> _Stored data_:
__________________________________________________
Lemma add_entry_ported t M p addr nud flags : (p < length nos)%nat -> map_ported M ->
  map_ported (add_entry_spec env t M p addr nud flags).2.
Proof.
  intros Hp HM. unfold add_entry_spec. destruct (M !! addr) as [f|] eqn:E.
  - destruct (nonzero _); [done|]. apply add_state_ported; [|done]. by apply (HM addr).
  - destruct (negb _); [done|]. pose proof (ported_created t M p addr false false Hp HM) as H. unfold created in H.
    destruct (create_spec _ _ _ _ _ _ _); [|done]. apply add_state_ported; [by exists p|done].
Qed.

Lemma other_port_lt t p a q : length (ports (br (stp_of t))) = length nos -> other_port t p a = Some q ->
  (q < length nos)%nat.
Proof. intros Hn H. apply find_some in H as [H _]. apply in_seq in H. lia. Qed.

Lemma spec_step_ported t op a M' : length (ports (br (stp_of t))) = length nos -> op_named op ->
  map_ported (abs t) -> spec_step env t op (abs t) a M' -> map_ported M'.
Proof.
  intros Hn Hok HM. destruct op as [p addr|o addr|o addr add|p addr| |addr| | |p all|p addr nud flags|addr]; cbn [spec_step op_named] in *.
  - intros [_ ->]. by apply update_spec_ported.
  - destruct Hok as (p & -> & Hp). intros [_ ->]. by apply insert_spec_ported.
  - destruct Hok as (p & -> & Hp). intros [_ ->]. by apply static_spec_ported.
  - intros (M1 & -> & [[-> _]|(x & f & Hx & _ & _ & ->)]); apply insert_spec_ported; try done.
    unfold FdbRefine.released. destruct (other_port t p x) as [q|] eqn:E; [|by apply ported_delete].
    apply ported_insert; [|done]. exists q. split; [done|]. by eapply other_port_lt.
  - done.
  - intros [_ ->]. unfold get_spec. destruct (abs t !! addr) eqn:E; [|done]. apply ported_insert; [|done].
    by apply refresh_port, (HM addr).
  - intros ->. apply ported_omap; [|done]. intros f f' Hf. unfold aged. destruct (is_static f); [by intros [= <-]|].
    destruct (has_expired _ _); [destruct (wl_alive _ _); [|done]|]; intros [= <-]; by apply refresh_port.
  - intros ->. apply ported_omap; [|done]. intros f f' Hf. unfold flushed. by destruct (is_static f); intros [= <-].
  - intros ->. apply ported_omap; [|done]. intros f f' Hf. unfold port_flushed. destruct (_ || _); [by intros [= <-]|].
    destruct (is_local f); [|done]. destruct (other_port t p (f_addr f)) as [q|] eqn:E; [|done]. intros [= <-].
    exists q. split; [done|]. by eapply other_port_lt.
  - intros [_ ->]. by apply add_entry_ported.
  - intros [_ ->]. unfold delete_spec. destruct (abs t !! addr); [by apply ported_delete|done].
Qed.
__________________________________________________
> _What is expected_: Each line from the one containing "- intros [_ ->]. unfold delete_spec." through the end of the entries, both included, is to be returned exactly, with no other lines.

> _Response to the task_:
  - intros [_ ->]. unfold delete_spec. destruct (abs t !! addr); [by apply ported_delete|done].
Qed.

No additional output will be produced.